En ressort un drôle de résultat des plus laids, qui ne trouve bien sûr aucune crédibilité artistique : détruire totalement un procédé artistique jeune en l'imitant au travers d'une mise en scène qui manque elle-même de travail traduit au final l'incapacité d'Ayer à tenir une caméra de façon convenable. Imiter le style found-footage n'est pas inexorablement synonyme de réalisation parkinsonienne et d'absence de direction artistique : c'est présent dans la majorité des mauvaises productions du genre, celles qui ne feront pas date, mais ne peut-être employé pour un film qui se veut de base en dehors des clous du cinéma, plus proche du réel et de ses horreurs.
Que l'on prenne Taxi Driver ou le récent Les Misérables, montrer le quotidien d'une ville en proie au crime et à la malhonnêteté n'est pas obligé de passer par des insultes ou cette caméra à l'épaule constamment tremblotante, aux petits mouvements et cutée trop rapidement pour qu'une seule scène ne prenne de l'ampleur; il arrive, à quelques rares exceptions (quand Peña maîtrise sous le regard amusé de son acolyte un voyou de bas étage, le tout par un plan fixe qui dure suffisamment longtemps), que certaines nous reviennent en tête pour autre chose qu'un souvenir de bouillie numérique infâme : ces séquences là permettent de sortir la tête de l'eau, de respirer un peu en se rappelant qu'on est en train de regarder un film avec un véritable message, pas seulement une oeuvre clipesque et vulgaire à la laideur affirmée.
L'on aura beau tenter de trouver des explications au mélange entre caméra de flics, de gangsters (caméra rajoutée n'importe comment) et de l'équipe de technique de l'oeuvre, il n'en viendra aucune autre que celle déjà citée plus haut, le manque d'investissement et d'invention technique de son réalisateur médiocre, preuve avec End of Watch qu'il n'a finalement pour seul talent que de broder des histoires convenables (bien que jamais bien marquantes) sur un milieu particulier et finalement peu expérimenté dans le cinéma international, le crime bling-bling de l'Amérique des banlieues.

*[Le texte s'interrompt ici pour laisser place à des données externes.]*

(** * kubetest2-gce deployer: construction, naming, kubeconfig lookup, build

    A shallow embedding of [kubetest2-gce/deployer/deployer.go] (and the
    [Build] method shipped next to it) together with a model of the
    leased-resource manager that the design document describes.

    Go strings are byte sequences, so they are embedded as [string]
    (sequences of 8-bit [ascii]); [len] is [String.length] and the slice
    [s[:n]] is [substring 0 n s].  Go [int] fields are embedded as [Z]. *)

From Stdlib Require Import String Ascii List ZArith Bool Arith Lia.
Import ListNotations.

Local Open Scope string_scope.

(** * Part I: the program *)

(** ** Go strings *)

Module GoString.

(** [s[:n]], for [n <= len(s)] (Go panics otherwise). *)
Definition slice_to (s : string) (n : nat) : string := substring 0 n s.

(** The first byte of a string, when it has one. *)
Definition first_byte (s : string) : option ascii := String.get 0 s.

(** An ASCII letter: [a-z] or [A-Z]. *)
Definition is_letter (c : ascii) : bool :=
  let n := nat_of_ascii c in
  ((97 <=? n)%nat && (n <=? 122)%nat) || ((65 <=? n)%nat && (n <=? 90)%nat).

Definition starts_with_letter (s : string) : bool :=
  match first_byte s with
  | Some c => is_letter c
  | None => false
  end.

End GoString.

(** ** The parts of the host that the deployer only calls *)

(** What a Go function that may end the process through [klog.Fatalf]
    does: it returns, or the process stops with a message. *)
Inductive outcome (A : Type) : Type :=
| Returned (a : A)
| Fatal (msg : string).
Arguments Returned {A} a.
Arguments Fatal {A} msg.

(** [types.Options]: an interface; a value of it is given by what its
    methods answer. *)
Record Options : Type := mkOptions {
  RunID : string;
  RunDir : string;
  ShouldBuild : bool;
  ShouldUp : bool;
  ShouldDown : bool;
  ShouldTest : bool
}.
(* ================================================================== *)
(** * The structure files of the fragments *)
(* ================================================================== *)










(* ================================================================== *)
(** * The requests of a whole run *)
(* ================================================================== *)

Lemma lookup_retrieval_posted (E : Env) (sequence filename : string)
  (st : State) :
  posted (snd (AlphaLookup.retrieve_structure E sequence filename st))
  = sanitize sequence :: posted st.
Proof.
  unfold AlphaLookup.retrieve_structure, post.
  destruct (requests_post E _ _) as [[status_code text] |]; [| reflexivity].
  destruct (status_code =? 200); [| reflexivity].
  save_cases Hsave; destruct Hsave as [Hposted _]; exact Hposted.
Qed.

(** X17. The number of requests that a run of the code sends: with the
    settings 400, 200 and 50, a sequence of at most 400 residues costs one
    request, and a longer one costs [(length - 50) / 200 + 1] requests,
    one for each fragment; the lookup counts the residues of the typed
    line once stripped, the application those of the sanitised text. *)
Theorem requests_of_a_run :
  forall (E : Env) (sequence : string) (st : State),
    let cost (n : Z) := if 400 <? n then (n - 50) / 200 + 1 else 1 in
    Z.of_nat (List.length (posted (snd (AlphaLookup.main settings E sequence st))))
    = Z.of_nat (List.length (posted st)) + cost (Py.len (Py.strip sequence))
    /\ Z.of_nat (List.length (posted (snd (App.run_analysis settings E sequence st))))
       = Z.of_nat (List.length (posted st)) + cost (Py.len sequence).
Proof.
  intros E sequence st. cbn zeta.
  assert (Hplan : forall n, 400 < n ->
    App.chunks settings n = Some (emit_from n 400 200 50 0)
    /\ Z.of_nat (List.length (emit_from n 400 200 50 0)) = (n - 50) / 200 + 1).
  { intros n Hn. split.
    - exact (chunks_is_emit_from settings n ltac:(cbn; lia)).
    - apply emit_from_length; lia. }
  split.
  - unfold AlphaLookup.main.
    destruct (Z.ltb_spec 400 (Py.len (Py.strip sequence))) as [Hlong | Hshort].
    + destruct (Hplan _ Hlong) as [Hchunks Hcount].
      unfold App.chunks in Hchunks. unfold AlphaLookup.run_sliding_window.
      destruct (Py.range 0 (Py.len (Py.strip sequence)) _) as [starts |];
        [| discriminate].
      injection Hchunks as Hchunks.
      pose proof (sliding_loop_posted settings E (Py.strip sequence)
                    (Py.len (Py.strip sequence)) starts [] st) as H.
      destruct (AlphaLookup.sliding_loop _ _ _ _ _ _ _) as [found st1].
      cbn [snd] in H.
      assert (Hst : posted (snd (match found with
                       | [] => (REPORT None NO_KNOTS_DETECTED found, st1)
                       | _ :: _ =>
                           (REPORT None (KNOTS_DETECTED (List.length found))
                              found, st1)
                       end)) = posted st1) by (destruct found; reflexivity).
      rewrite Hst, H, Hchunks, length_app, length_rev, length_map. lia.
    + pose proof (lookup_retrieval_posted E (Py.strip sequence)
                    "analysis_result.pdb" st) as H.
      destruct (AlphaLookup.retrieve_structure E _ _ st) as [[f |] st1];
        cbn [snd] in H.
      * destruct (truthy (Some f));
          [destruct (AlphaLookup.run_topology_analysis E st1 _)
             as [[k_type c] prob] |];
          cbn [snd]; rewrite H; cbn [List.length]; lia.
      * cbn [snd]. rewrite H. cbn [List.length]. lia.
  - unfold App.run_analysis.
    destruct (Z.ltb_spec 400 (Py.len sequence)) as [Hlong | Hshort].
    + destruct (Hplan _ Hlong) as [Hchunks Hcount].
      unfold App.large_sequence_logic. rewrite Hchunks.
      pose proof (analysis_loop_posted E sequence
                    (emit_from (Py.len sequence) 400 200 50 0) [] st) as H.
      destruct (App.analysis_loop _ _ _ _ _) as [results st1].
      cbn [snd] in H.
      assert (Hst : posted (snd (match results with
                       | [] => (REPORT None NO_KNOTS_DETECTED results, st1)
                       | _ :: _ =>
                           (REPORT None (KNOTS_DETECTED (List.length results))
                              results, st1)
                       end)) = posted st1) by (destruct results; reflexivity).
      rewrite Hst, H, length_app, length_rev, length_map. lia.
    + unfold App.small_sequence_logic, post.
      destruct (requests_post E _ _) as [[status_code text] |];
        [destruct (status_code =? 200);
           [save_cases Hsave; destruct Hsave as [Hposted _];
            [destruct (App.run_topology_analysis E _ _) as [knot_type prob] |];
            cbn [snd]; rewrite Hposted |] |];
        cbn [snd posted List.length]; lia.
Qed.
(** * cached_interpolate: the caching interpolant
    A shallow embedding of [cached_interpolate/interpolate.py] (class
    [CachingInterpolant]) and the properties of its locator cache.

    Modelling conventions.
    - A float is read as the rational it denotes ([Q]).  Comparisons are
      exact on floats, so they are the numeric ones ([Qle_bool]).  Arithmetic
      whose result is only a value of the output (offsets, powers, products,
      sums, the builders) is taken exact.  The subtraction of line 152 is
      rounded to float64 ([float64]), since the rounded distances decide
      which index [argmin] returns.
    - A numpy array of dtype complex is kept as its real and its imaginary
      part ([Complex re im]); every operation the class applies to a complex
      array (indexing, product with a real array, sum) acts on the two parts
      alike.
    - A one-dimensional array is a [list]; a two-dimensional array is the
      list of its rows, all of one length.
    - A method is a function in the monad [M]: it takes the instance, and
      returns either a value or the exception raised, together with the
      instance as the method left it (Python keeps the attribute writes made
      before an exception).
    - The backend [bk] is numpy throughout. *)

From Stdlib Require Import QArith Qabs String List Lia Bool Arith.
From stdpp Require Import base list.
Import ListNotations.

Local Open Scope Q_scope.

(** ** Python exceptions and array element types *)

(** The exceptions the class can raise.  [Garbage] is not a Python exception:
    it marks a read of a cell of an array made by [bk.empty] that was never
    written, whose content numpy leaves unspecified. *)
Inductive exn : Set :=
| ValueError | IndexError | AttributeError | TypeError | UnboundLocalError
| Garbage.

Definition result (A : Type) : Type := (exn + A)%type.

Definition rbind {A B} (r : result A) (k : A -> result B) : result B :=
  match r with
  | inl e => inl e
  | inr a => k a
  end.

(** An array with its dtype: float or complex. *)
Inductive dtyped (A : Type) : Type :=
| Real (a : A)
| Complex (re im : A).
Arguments Real {A} a.
Arguments Complex {A} re im.

Definition dmap {A B} (f : A -> B) (d : dtyped A) : dtyped B :=
  match d with
  | Real a => Real (f a)
  | Complex re im => Complex (f re) (f im)
  end.

Definition dmap_err {A B} (f : A -> result B) (d : dtyped A)
  : result (dtyped B) :=
  match d with
  | Real a => rbind (f a) (fun b => inr (Real b))
  | Complex re im =>
      rbind (f re) (fun r => rbind (f im) (fun i => inr (Complex r i)))
  end.

(** The coefficient table: one-dimensional for "nearest", two-dimensional
    (polynomial order by interval) for "linear" and "cubic". *)
Inductive table : Type :=
| T1 (v : dtyped (list Q))
| T2 (m : dtyped (list (list Q))).

(** What [__call__] is given as [x]: a number or a one-dimensional array. *)
Inductive query : Type :=
| QScalar (q : Q)
| QArray (l : list Q).

(** What [__call__] returns, by number of dimensions. *)
Inductive output : Type :=
| Out0 (v : dtyped Q)
| Out1 (v : dtyped (list Q))
| Out2 (v : dtyped (list (list Q))).

(** ** numpy primitives used by the class *)

Definition Qgt_bool (a b : Q) : bool := negb (Qle_bool a b).

(** [bk.atleast_1d] *)
Definition atleast_1d (x : query) : list Q :=
  match x with
  | QScalar q => [q]
  | QArray l => l
  end.

(** [a[i]] for a non-negative integer [i]. *)
Definition getitem {A} (a : list A) (i : nat) : result A :=
  match a !! i with
  | Some v => inr v
  | None => inl IndexError
  end.

(** [a[-1]] *)
Definition getlast {A} (a : list A) : result A :=
  match last a with
  | Some v => inr v
  | None => inl IndexError
  end.

(** [a[idxs]] for an integer array [idxs]. *)
Fixpoint take_idxs {A} (a : list A) (idxs : list nat) : result (list A) :=
  match idxs with
  | [] => inr []
  | i :: idxs' =>
      rbind (getitem a i) (fun v =>
      rbind (take_idxs a idxs') (fun vs => inr (v :: vs)))
  end.

(** [a[:, idxs]] on a two-dimensional array. *)
Fixpoint take_cols {A} (a : list (list A)) (idxs : list nat)
  : result (list (list A)) :=
  match a with
  | [] => inr []
  | row :: a' =>
      rbind (take_idxs row idxs) (fun r =>
      rbind (take_cols a' idxs) (fun rs => inr (r :: rs)))
  end.

(** [bk.argmin]: the index of the first occurrence of the minimum. *)
Fixpoint argmin_from (l : list Q) (i best : nat) (bv : Q) : nat :=
  match l with
  | [] => best
  | v :: l' =>
      if Qgt_bool bv v then argmin_from l' (S i) i v
      else argmin_from l' (S i) best bv
  end.

Definition argmin (l : list Q) : result nat :=
  match l with
  | [] => inl ValueError
  | v :: l' => inr (argmin_from l' 1 0 v)
  end.
Lemma Forall_firstn (n : nat) (s : text) : Forall Q s -> Forall Q (firstn n s).
Proof.
  revert n; induction s as [|c s IH]; intros [|n] H; simpl; auto.
  inversion H; subst. constructor; auto.
Qed.

Lemma Forall_taken (s rest : text) : Forall Q s -> Forall Q (taken s rest).
Proof. apply Forall_firstn. Qed.

Lemma Forall_lstrip (p : ascii -> bool) (s : text) :
  Forall Q s -> Forall Q (lstrip_by p s).
Proof.
  induction s as [|c s IH]; simpl; auto. intros H.
  destruct (p c); auto. inversion H; auto.
Qed.

Lemma Forall_rstrip (p : ascii -> bool) (s : text) :
  Forall Q s -> Forall Q (rstrip_by p s).
Proof.
  intros H. unfold rstrip_by. apply Forall_rev, Forall_lstrip, Forall_rev.
  exact H.
Qed.

Lemma Forall_split_lines (s : text) :
  Forall Q s -> Forall (Forall Q) (split_lines s).
Proof.
  induction s as [|c s IH]; simpl; intros H.
  - repeat constructor.
  - inversion H; subst. specialize (IH H3).
    destruct (eqc c nl); [constructor; auto|].
    destruct (split_lines s) as [|l ls]; [repeat constructor; auto|].
    inversion IH; subst. constructor; auto.
Qed.

Lemma Forall_join (sep : text) (ls : list text) :
  Forall Q sep -> Forall (Forall Q) ls -> Forall Q (join sep ls).
Proof.
  intros Hs. induction ls as [|l ls IH]; intros H; simpl; auto.
  inversion H; subst. destruct ls as [|l' ls]; auto.
  apply Forall_app. split; auto. apply Forall_app. split; auto.
Qed.

Lemma Forall_group (n : nat) (cp : caps) :
  caps_all Q cp -> Forall Q (group n cp).
Proof.
  induction cp as [|[i t] cp IH]; simpl; intros H; auto.
  inversion H; subst. destruct (i =? n); auto.
Qed.

Lemma lit_keeps (w : text) (prev p : option ascii) (s s' : text) :
  lit f w prev s = Some (p, s') -> Forall Q s -> Forall Q s'.
Proof.
  intros H Hs. destruct (lit_some _ _ _ _ H) as (w' & E & _).
  subst s. apply Forall_app in Hs. tauto.
Qed.

Lemma star_greedy_keeps (p : ascii -> bool) (s : text)
      (prev : option ascii) (k : option ascii -> text -> result) :
  Forall Q s ->
  (forall q s', Forall Q s' -> result_all Q (k q s')) ->
  result_all Q (star_greedy p prev s k).
Proof.
  intros Hs Hk. revert prev; induction s as [|c s IH]; intros prev; simpl;
    auto.
  destruct (p c); auto. inversion Hs; subst.
  specialize (IH H2 (Some c)).
  destruct (star_greedy p (Some c) s k); auto.
Qed.

Lemma star_lazy_keeps (p : ascii -> bool) (s : text)
      (prev : option ascii) (k : option ascii -> text -> result) :
  Forall Q s ->
  (forall q s', Forall Q s' -> result_all Q (k q s')) ->
  result_all Q (star_lazy p prev s k).
Proof.
  intros Hs Hk. revert prev; induction s as [|c s IH]; intros prev; simpl.
  - specialize (Hk prev [] Hs). destruct (k prev []); simpl; auto.
  - specialize (Hk prev (c :: s) Hs). destruct (k prev (c :: s)); auto.
    destruct (p c); simpl; auto. inversion Hs; subst. auto.
Qed.

(** A match keeps in its groups, and leaves, parts of the text only. *)
Lemma m_keeps (r : regex) :
  forall (prev : option ascii) (s : text) (cp : caps) (k : cont),
  Forall Q s -> caps_all Q cp ->
  (forall q s' cp', Forall Q s' -> caps_all Q cp' ->
                    result_all Q (k q s' cp')) ->
  result_all Q (m f r prev s cp k).
Proof.
  induction r as [w|cs|cs|cs|a IHa b IHb|a IHa b IHb|a IHa|n a IHa| |a IHa];
    intros prev s cp k Hs Hc Hk; simpl.
  - destruct (lit f w prev s) as [[p s']|] eqn:L; simpl; auto.
    apply Hk; auto. eapply lit_keeps; eauto.
  - destruct s as [|c s]; simpl; auto. destruct (mem f cs c); simpl; auto.
    inversion Hs; subst. auto.
  - apply star_greedy_keeps; auto.
  - apply star_lazy_keeps; auto.
  - apply IHa; auto.
  - specialize (IHa prev s cp k Hs Hc Hk).
    destruct (m f a prev s cp k); auto.
  - specialize (IHa prev s cp k Hs Hc Hk).
    destruct (m f a prev s cp k); auto.
  - apply IHa; auto. intros q s' cp' Hs' Hc'. apply Hk; auto.
    constructor; auto. simpl. apply Forall_taken; auto.
  - destruct (xorb _ _); simpl; auto.
  - destruct (m f a prev s cp _); simpl; auto.
Qed.

Lemma match_at_keeps (r : regex) (prev : option ascii) (s : text) :
  Forall Q s -> result_all Q (match_at f r prev s).
Proof.
  intros Hs. apply m_keeps; auto.
  - constructor.
  - intros q s' cp' H1 H2. simpl. auto.
Qed.

Lemma match_nonempty_keeps (r : regex) (prev : option ascii) (s : text) :
  Forall Q s -> result_all Q (match_nonempty f r prev s).
Proof.
  intros Hs. apply m_keeps; auto.
  - constructor.
  - intros q s' cp' H1 H2. destruct (_ <? _); simpl; auto.
Qed.

Lemma search_go_keeps (r : regex) (s : text) (prev : option ascii)
      (mt : text) (cp : caps) :
  Forall Q s -> search_go f r prev s = Some (mt, cp) ->
  Forall Q mt /\ caps_all Q cp.
Proof.
  revert prev; induction s as [|c s IH]; intros prev Hs; simpl.
  - pose proof (match_at_keeps r prev Hs) as K.
    destruct (match_at f r prev []) as [[rest cp']|]; [|discriminate].
    intros E; inversion E; subst. simpl in K. split; [constructor|tauto].
  - pose proof (match_at_keeps r prev Hs) as K.
    destruct (match_at f r prev (c :: s)) as [[rest cp']|].
    + intros E; inversion E; subst. simpl in K.
      split; [apply Forall_taken; auto|tauto].
    + inversion Hs; subst. apply IH; auto.
Qed.

(** A substitution brings in what its replacements bring in. *)
Lemma sub_go_keeps (r : regex) (repl : text -> caps -> text) :
  (forall mt cp, Forall Q mt -> caps_all Q cp -> Forall Q (repl mt cp)) ->
  forall s prev skip, Forall Q s -> Forall Q (sub_go f r repl prev s skip).
Proof.
  intros Hr. induction s as [|c s IH]; intros prev skip Hs.
  - destruct skip; simpl; auto.
    pose proof (match_at_keeps r prev Hs) as K.
    destruct (match_at f r prev []) as [[rest cp]|]; auto.
    simpl in K. destruct K as [K1 K2].
    pose proof (match_nonempty_keeps r prev Hs) as K'.
    apply Forall_app. split; [apply Hr; auto|].
    destruct (match_nonempty f r prev []) as [[rest2 cp2]|]; auto.
    simpl in K'. rewrite app_nil_r. apply Hr; [|tauto].
    apply Forall_taken; auto.
  - inversion Hs; subst. destruct skip as [|n]; [|simpl; auto].
    rewrite sub_go_cons.
    pose proof (match_at_keeps r prev Hs) as K.
    destruct (match_at f r prev (c :: s)) as [[rest cp]|]; auto.
    simpl in K. destruct K as [K1 K2].
    pose proof (match_nonempty_keeps r prev Hs) as K'.
    destruct (length (taken (c :: s) rest)).
    + apply Forall_app. split; [apply Hr; auto|].
      destruct (match_nonempty f r prev (c :: s)) as [[rest2 cp2]|]; auto.
      simpl in K'. apply Forall_app. split; auto.
      apply Hr; [|tauto]. apply Forall_taken; auto.
    + apply Forall_app. split; auto. apply Hr; auto.
      apply Forall_taken; auto.
Qed.

Lemma sub_keeps (r : regex) (repl : text -> caps -> text) (s : text) :
  (forall mt cp, Forall Q mt -> caps_all Q cp -> Forall Q (repl mt cp)) ->
  Forall Q s -> Forall Q (sub f r repl s).
Proof. intros Hr Hs. apply sub_go_keeps; auto. Qed.

Lemma const_keeps (t mt : text) (cp : caps) :
  Forall Q t -> Forall Q (const t mt cp).
Proof. auto. Qed.

Lemma group1_then_keeps (t mt : text) (cp : caps) :
  Forall Q t -> caps_all Q cp -> Forall Q (group1_then t mt cp).
Proof.
  intros Ht Hc. unfold group1_then. apply Forall_app. split; auto.
  apply Forall_group; auto.
Qed.

End Keep.

End KeepFacts.

Import KeepFacts.

Module BacktickFacts.

Lemma quote_identifiers_go (s : text) :
  replace_go [backtick] [dq] s 0 =
  map (fun c => if eqc c backtick then dq else c) s.
Proof.
  induction s as [|c s IH]; auto.
  change (replace_go [backtick] [dq] (c :: s) 0)
    with (if eqc backtick c && true
          then dq :: replace_go [backtick] [dq] s 0
          else c :: replace_go [backtick] [dq] s 0).
  rewrite IH, andb_true_r. simpl.
  replace (eqc backtick c) with (eqc c backtick)
    by (unfold eqc; apply Ascii.eqb_sym).
  destruct (eqc c backtick); reflexivity.
Qed.

Lemma no_backtick_test (s : text) :
  forallb (fun c => negb (eqc c backtick)) s = true -> Forall no_backtick s.
Proof.
  induction s as [|c s IH]; simpl; intros H; constructor.
  - apply andb_true_iff in H as [H _]. intros E. subst c.
    discriminate H.
  - apply IH. apply andb_true_iff in H. tauto.
Qed.

Lemma no_backtick_in (s : text) : Forall no_backtick s -> ~ In backtick s.
Proof.
  intros H I. rewrite Forall_forall in H. apply (H _ I). reflexivity.
Qed.

Lemma quote_identifiers_clean (s : text) :
  Forall no_backtick (quote_identifiers s).
Proof.
  unfold quote_identifiers, replace. rewrite quote_identifiers_go.
  induction s as [|c s IH]; simpl; constructor; auto.
  destruct (eqc c backtick) eqn:E.
  - discriminate.
  - intros H. subst c. discriminate E.
Qed.

Ltac clean_text := apply no_backtick_test; reflexivity.

Lemma clean_const (f : flags) (r : regex) (t s : text) :
  Forall no_backtick t -> Forall no_backtick s ->
  Forall no_backtick (sub f r (const t) s).
Proof. intros Ht Hs. apply sub_keeps; auto. Qed.

Lemma clean_group1 (f : flags) (r : regex) (t s : text) :
  Forall no_backtick t -> Forall no_backtick s ->
  Forall no_backtick (sub f r (group1_then t) s).
Proof.
  intros Ht Hs. apply sub_keeps; auto.
  intros mt cp _ Hc. apply group1_then_keeps; auto.
Qed.

Lemma clean_rename (w new s : text) :
  Forall no_backtick new -> Forall no_backtick s ->
  Forall no_backtick (rename_word w new s).
Proof. apply clean_const. Qed.

(** The rules of lines 44 to 103 bring in no backtick. *)
Lemma later_rules_clean (s : text) :
  Forall no_backtick s ->
  Forall no_backtick
    (current_timestamp_to_now
       (strip_on_update
          (normalize_types
             (double_to_double_precision
                (int_to_integer
                   (auto_increment_to_serial
                      (strip_auto_increment_option
                         (strip_collate
                            (strip_character_set
                               (strip_collate_option
                                  (strip_default_charset
                                     (strip_engine s)))))))))))).
Proof.
  intros H.
  apply clean_rename; [clean_text|].
  apply clean_group1; [constructor|].
  unfold normalize_types.
  repeat (first [ apply clean_rename; [clean_text|]
                | apply clean_const; [clean_text|]
                | apply clean_group1; [clean_text|] ]).
  exact H.
Qed.

Lemma rewrite_rules_clean (content : text) :
  Forall no_backtick (rewrite_rules content).
Proof.
  unfold rewrite_rules. apply later_rules_clean, quote_identifiers_clean.
Qed.

Section Scan.

Variable Q : ascii -> Prop.

Lemma parse_fk_all (t : option text) (line : text) (fk : foreign_key) :
  (forall n, t = Some n -> Forall Q n) -> Forall Q line ->
  parse_fk t line = Some fk -> record_all Q fk.
Proof.
  intros Ht Hl. unfold parse_fk.
  destruct (search IGNORECASE fk_parts_re line) as [[mt cp]|] eqn:S;
    [|discriminate].
  destruct (@search_go_keeps Q IGNORECASE fk_parts_re line None mt cp Hl S)
    as [_ Hc].
  destruct t as [[|c n]|]; simpl; try discriminate.
  intros E; inversion E; subst. unfold record_all; simpl.
  repeat split; try (apply Forall_group; auto); auto.
  unfold strip, rstrip_commas.
  apply Forall_rstrip, Forall_lstrip, Forall_rstrip, Forall_group; auto.
Qed.

Lemma track_table_all (st : scan_state) (line : text) :
  state_all Q st -> Forall Q line -> state_all Q (track_table st line).
Proof.
  intros (A & B & C) Hl. unfold track_table.
  destruct (opens_table line); [|repeat split; auto].
  repeat split; simpl; auto.
  destruct (search IGNORECASE create_table_re line) as [[mt cp]|] eqn:S;
    auto.
  destruct (@search_go_keeps Q IGNORECASE create_table_re line None mt cp
              Hl S) as [_ Hc].
  intros t E; inversion E; subst. apply Forall_group; auto.
Qed.

Lemma scan_line_all (st : scan_state) (line : text) :
  state_all Q st -> Forall Q line -> state_all Q (scan_line st line).
Proof.
  intros H Hl. apply track_table_all with (line := line) in H; auto.
  unfold scan_line. set (st' := track_table st line) in *.
  destruct H as (A & B & C).
  destruct (in_create_table st' && is_fk_line line).
  - destruct (parse_fk (current_table st') line) as [fk|] eqn:P;
      [|repeat split; auto].
    repeat split; simpl; auto.
    apply Forall_app. split; auto. constructor; auto.
    eapply parse_fk_all; eauto.
  - destruct (in_create_table st' && is_key_line line);
      [repeat split; auto|].
    destruct (in_create_table st' && closes_table line);
      repeat split; simpl; auto; try discriminate;
      apply Forall_app; split; auto.
Qed.

Lemma scan_from_all (lines : list text) (st : scan_state) :
  state_all Q st -> Forall (Forall Q) lines ->
  state_all Q (scan_from st lines).
Proof.
  revert st; induction lines as [|l lines IH]; intros st H Hl; simpl; auto.
  inversion Hl; subst. apply IH; auto. apply scan_line_all; auto.
Qed.

Lemma scan_all (lines : list text) :
  Forall (Forall Q) lines -> state_all Q (scan lines).
Proof.
  intros H. apply scan_from_all; auto.
  repeat split; simpl; auto. discriminate.
Qed.

End Scan.

Lemma fk_stmt_clean (fk : foreign_key) :
  record_all no_backtick fk -> Forall no_backtick (fk_stmt fk).
Proof.
  intros (A & B & C & D & E & F). unfold fk_stmt.
  repeat (apply Forall_app; split); auto; clean_text.
Qed.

On retrouve, bien sûr, cette photographie chaude et sableuse qu'il affectionne tant lorsqu'il s'agit de mettre en scène ses conflits favoris, flics contre voyous, sans pour autant que le montage pressé ou sa mise en scène hasardeuse ne lui rende jamais justice, et l'on en vient à se dire, au bout d'un moment, que cette histoire n'a plus de sens que pour suivre l'avancée des deux personnages principaux, bien campés par leurs acteurs respectifs sans moments de gloire dont on se souviendra, et non plus pour chercher un message, une réflexion portant sur le travail de ces forces de l'ordre placées devant un mur infranchissable, une organisation criminelle ultraviolente qui aurait pu, si le film avait été plus ambitieux, questionner à la façon d'un Troupe d'Elite le bienfondé d'employer certaines méthodes expéditives (très rares ici) pour contenir un mal auquel on pourrait, d'une certaine manière, finir par ressembler.
En ressort l'impression de voir du remplissage amené par l'emploi de la caméra des gangsters, qui n'a d'utilité véritable que celle d'amener des personnages caricaturaux qu'on pourra un peu plus identifier au moment du règlement de compte final, certes intense mais convenu et plombé par des incohérences facilement évitables (à part en ayant de graves problèmes de vue, autant de fusils mitrailleurs canardant en même temps ne peuvent pas rater deux cibles à une distance aussi rapprochée, même tenus par des incapables).
Partie de l'intrigue qui va pointer un autre défaut de l'oeuvre inhérent au genre auquel elle se rattache, la fameuse manie de ceux qui filment à des moments improbables, voir dangereux. S'il tente de l'expliquer en positionnant des caméras sur le pare-brise des voitures, ou même en filmant par le prisme du réalisateur certaines séquences d'action, il n'empêche qu'End of Watch se prend de multiples fois les pieds dans le tapis en reproduisant le schéma d'un genre cinématographique n'ayant pas duré pour une bonne raison : jusqu'à preuve du contraire, le found-footage, et tous ses dérivés, apportent plus au spectateur de paresse visuelle sur fond de scénario sympathique qu'une expérience véritablement éprouvante et artistiquement réussie, cachant, très souvent, le manque de talent flagrant des équipes qui mettent en oeuvre des long-métrages voués à n'exister que quelques mois, avant de retomber dans l'oubli des pages défilantes du streaming.